§ EXERCISE INPUT:
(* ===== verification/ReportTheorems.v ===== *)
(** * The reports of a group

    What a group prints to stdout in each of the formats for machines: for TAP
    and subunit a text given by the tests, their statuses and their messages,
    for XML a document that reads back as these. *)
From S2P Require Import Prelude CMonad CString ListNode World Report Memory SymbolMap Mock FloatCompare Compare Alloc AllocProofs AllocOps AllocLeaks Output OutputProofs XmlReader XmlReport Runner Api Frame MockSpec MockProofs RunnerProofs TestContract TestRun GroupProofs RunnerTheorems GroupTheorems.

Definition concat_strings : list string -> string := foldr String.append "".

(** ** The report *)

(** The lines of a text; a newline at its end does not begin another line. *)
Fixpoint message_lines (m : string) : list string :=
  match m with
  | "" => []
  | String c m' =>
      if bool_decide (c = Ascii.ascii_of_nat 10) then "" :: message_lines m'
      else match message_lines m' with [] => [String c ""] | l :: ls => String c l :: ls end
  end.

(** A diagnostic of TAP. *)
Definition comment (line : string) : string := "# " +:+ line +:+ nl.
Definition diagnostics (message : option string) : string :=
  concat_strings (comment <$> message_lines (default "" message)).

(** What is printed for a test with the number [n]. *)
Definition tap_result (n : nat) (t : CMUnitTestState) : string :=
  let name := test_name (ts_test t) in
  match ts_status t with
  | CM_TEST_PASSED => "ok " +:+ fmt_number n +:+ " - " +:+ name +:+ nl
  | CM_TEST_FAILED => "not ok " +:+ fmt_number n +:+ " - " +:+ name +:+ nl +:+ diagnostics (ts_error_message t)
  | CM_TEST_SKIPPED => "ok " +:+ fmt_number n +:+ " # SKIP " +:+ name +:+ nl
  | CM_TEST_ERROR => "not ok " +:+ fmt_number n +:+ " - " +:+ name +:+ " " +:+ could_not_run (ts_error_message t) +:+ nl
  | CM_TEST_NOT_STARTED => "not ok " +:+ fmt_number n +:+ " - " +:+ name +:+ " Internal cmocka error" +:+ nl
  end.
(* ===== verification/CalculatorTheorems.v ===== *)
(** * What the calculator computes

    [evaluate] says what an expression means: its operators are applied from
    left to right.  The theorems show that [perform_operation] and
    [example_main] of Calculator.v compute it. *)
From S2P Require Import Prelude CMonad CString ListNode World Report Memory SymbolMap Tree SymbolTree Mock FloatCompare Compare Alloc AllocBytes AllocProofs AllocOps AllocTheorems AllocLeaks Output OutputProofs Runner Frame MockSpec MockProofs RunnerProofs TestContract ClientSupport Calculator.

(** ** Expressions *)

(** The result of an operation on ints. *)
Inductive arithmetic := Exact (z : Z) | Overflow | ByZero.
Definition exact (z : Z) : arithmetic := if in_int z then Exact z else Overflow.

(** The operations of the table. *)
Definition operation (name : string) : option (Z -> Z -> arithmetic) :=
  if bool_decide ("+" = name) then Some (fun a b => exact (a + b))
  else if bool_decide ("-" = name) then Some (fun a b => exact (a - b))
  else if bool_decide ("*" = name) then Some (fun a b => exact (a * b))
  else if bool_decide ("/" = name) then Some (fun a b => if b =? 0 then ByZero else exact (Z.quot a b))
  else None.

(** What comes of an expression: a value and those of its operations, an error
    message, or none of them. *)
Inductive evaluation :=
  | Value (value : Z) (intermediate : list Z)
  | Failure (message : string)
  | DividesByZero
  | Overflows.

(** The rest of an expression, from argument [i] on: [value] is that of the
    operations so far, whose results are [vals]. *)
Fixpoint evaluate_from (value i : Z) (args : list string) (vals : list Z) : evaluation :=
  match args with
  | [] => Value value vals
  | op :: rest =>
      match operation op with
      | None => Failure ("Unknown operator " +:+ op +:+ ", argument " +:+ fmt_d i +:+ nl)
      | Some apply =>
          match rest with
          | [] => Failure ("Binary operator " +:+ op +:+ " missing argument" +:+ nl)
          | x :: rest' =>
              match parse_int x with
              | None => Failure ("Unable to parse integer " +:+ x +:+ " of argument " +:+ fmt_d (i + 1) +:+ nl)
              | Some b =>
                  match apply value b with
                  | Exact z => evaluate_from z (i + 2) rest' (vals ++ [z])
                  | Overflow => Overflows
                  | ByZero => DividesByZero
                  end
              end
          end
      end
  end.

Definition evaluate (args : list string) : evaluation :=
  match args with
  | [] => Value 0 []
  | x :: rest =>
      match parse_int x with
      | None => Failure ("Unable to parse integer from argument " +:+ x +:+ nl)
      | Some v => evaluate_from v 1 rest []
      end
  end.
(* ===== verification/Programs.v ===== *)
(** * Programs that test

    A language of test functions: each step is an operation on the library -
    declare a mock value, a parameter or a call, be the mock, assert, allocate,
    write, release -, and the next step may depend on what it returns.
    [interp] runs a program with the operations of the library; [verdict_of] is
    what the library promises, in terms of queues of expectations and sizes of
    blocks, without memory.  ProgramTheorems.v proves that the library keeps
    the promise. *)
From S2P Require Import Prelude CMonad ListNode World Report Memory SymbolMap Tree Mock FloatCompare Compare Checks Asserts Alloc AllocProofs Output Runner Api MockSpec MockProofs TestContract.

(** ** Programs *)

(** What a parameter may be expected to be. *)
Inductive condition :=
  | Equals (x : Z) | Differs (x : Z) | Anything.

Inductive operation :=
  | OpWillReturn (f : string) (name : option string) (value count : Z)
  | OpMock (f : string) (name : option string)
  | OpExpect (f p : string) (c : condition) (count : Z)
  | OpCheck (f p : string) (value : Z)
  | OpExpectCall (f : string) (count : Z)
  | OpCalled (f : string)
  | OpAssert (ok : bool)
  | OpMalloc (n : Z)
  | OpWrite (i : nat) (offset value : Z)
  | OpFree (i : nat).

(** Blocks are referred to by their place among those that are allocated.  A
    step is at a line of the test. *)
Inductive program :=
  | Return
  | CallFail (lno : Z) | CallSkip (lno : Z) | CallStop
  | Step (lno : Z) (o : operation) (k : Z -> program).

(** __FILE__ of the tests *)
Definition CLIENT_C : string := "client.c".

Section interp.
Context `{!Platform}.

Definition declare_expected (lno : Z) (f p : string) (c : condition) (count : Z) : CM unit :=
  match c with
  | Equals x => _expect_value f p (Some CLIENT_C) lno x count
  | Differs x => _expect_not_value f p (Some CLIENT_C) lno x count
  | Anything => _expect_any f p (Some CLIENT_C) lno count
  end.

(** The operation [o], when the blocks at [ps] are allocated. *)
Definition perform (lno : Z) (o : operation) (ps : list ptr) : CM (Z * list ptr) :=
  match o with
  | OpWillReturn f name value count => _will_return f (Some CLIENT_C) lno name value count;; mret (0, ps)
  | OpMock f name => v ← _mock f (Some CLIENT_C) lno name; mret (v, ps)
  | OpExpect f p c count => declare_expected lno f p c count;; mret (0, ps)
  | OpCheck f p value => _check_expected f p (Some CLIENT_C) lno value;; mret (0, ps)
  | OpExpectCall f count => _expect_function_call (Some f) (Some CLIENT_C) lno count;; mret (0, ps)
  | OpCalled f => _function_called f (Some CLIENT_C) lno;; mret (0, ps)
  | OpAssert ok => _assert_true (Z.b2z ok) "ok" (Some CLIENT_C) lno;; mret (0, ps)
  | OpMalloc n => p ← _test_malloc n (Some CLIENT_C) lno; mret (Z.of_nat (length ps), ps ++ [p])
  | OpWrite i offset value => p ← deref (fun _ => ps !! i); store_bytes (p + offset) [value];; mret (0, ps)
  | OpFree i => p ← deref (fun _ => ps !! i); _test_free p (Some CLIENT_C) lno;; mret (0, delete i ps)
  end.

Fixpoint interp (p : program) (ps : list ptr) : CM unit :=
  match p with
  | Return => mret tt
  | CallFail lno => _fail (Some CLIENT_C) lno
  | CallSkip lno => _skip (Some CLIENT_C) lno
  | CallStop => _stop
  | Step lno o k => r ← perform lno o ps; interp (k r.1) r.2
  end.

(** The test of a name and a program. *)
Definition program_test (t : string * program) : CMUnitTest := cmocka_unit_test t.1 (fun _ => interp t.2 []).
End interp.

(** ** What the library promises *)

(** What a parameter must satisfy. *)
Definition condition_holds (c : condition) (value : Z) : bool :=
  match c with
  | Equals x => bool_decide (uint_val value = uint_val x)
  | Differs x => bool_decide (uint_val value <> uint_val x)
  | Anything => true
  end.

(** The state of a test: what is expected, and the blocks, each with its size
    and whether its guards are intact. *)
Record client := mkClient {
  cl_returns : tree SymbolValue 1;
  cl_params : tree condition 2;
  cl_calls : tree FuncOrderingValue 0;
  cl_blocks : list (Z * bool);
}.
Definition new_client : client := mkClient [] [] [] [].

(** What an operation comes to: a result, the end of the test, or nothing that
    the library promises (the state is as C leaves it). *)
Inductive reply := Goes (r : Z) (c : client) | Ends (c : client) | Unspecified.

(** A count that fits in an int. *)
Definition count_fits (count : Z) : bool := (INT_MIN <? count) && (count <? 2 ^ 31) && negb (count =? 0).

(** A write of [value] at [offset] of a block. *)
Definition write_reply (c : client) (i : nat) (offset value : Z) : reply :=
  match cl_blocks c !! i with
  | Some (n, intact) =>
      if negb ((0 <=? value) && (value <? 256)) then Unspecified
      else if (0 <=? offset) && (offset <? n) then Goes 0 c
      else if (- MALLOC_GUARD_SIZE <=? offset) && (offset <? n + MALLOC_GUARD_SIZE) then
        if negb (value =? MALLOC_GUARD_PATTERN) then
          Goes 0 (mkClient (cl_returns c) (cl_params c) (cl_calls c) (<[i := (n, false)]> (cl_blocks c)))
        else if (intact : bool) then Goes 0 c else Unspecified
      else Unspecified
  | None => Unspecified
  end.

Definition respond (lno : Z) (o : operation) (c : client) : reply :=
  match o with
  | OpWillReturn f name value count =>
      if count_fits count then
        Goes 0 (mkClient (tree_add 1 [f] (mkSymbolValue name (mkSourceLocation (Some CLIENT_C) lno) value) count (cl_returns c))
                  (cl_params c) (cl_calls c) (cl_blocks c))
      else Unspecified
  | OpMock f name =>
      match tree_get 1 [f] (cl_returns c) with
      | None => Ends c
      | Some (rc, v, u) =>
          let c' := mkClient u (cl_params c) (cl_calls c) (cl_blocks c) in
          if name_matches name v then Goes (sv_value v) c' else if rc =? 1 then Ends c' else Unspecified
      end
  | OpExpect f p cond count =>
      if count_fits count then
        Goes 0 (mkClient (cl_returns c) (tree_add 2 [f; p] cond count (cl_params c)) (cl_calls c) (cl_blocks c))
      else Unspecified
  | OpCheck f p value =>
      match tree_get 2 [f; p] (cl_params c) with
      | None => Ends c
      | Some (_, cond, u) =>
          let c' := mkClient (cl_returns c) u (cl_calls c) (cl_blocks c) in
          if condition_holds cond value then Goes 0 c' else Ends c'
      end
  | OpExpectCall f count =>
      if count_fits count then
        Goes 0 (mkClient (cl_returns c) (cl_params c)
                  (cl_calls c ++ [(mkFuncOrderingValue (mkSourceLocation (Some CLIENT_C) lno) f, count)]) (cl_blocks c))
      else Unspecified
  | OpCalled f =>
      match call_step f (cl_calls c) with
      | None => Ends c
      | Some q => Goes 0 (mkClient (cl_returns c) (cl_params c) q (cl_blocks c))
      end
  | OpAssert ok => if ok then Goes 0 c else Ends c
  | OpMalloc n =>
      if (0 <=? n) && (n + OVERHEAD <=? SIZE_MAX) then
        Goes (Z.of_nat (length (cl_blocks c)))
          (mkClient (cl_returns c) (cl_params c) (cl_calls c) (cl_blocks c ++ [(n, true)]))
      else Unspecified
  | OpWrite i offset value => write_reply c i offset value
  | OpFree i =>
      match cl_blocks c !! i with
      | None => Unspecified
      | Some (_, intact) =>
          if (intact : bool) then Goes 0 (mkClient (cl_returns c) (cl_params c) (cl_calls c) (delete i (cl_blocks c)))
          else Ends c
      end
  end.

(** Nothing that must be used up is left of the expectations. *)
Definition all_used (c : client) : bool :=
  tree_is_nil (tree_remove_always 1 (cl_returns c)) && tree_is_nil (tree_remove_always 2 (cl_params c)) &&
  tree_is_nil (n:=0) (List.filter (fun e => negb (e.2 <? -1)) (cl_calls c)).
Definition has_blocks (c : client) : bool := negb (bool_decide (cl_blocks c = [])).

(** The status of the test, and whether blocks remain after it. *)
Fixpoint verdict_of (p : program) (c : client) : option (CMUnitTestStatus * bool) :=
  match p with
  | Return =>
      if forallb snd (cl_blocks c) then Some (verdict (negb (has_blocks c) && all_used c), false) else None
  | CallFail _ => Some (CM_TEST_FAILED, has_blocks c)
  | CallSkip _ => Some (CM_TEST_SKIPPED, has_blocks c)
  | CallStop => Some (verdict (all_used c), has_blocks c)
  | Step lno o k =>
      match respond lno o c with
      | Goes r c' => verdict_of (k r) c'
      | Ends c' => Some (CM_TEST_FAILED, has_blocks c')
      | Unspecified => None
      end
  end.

§ TASK DETAILS:
Please give only the number of lines above that contain "rest".

§ SOLUTION TO THIS TASK:
7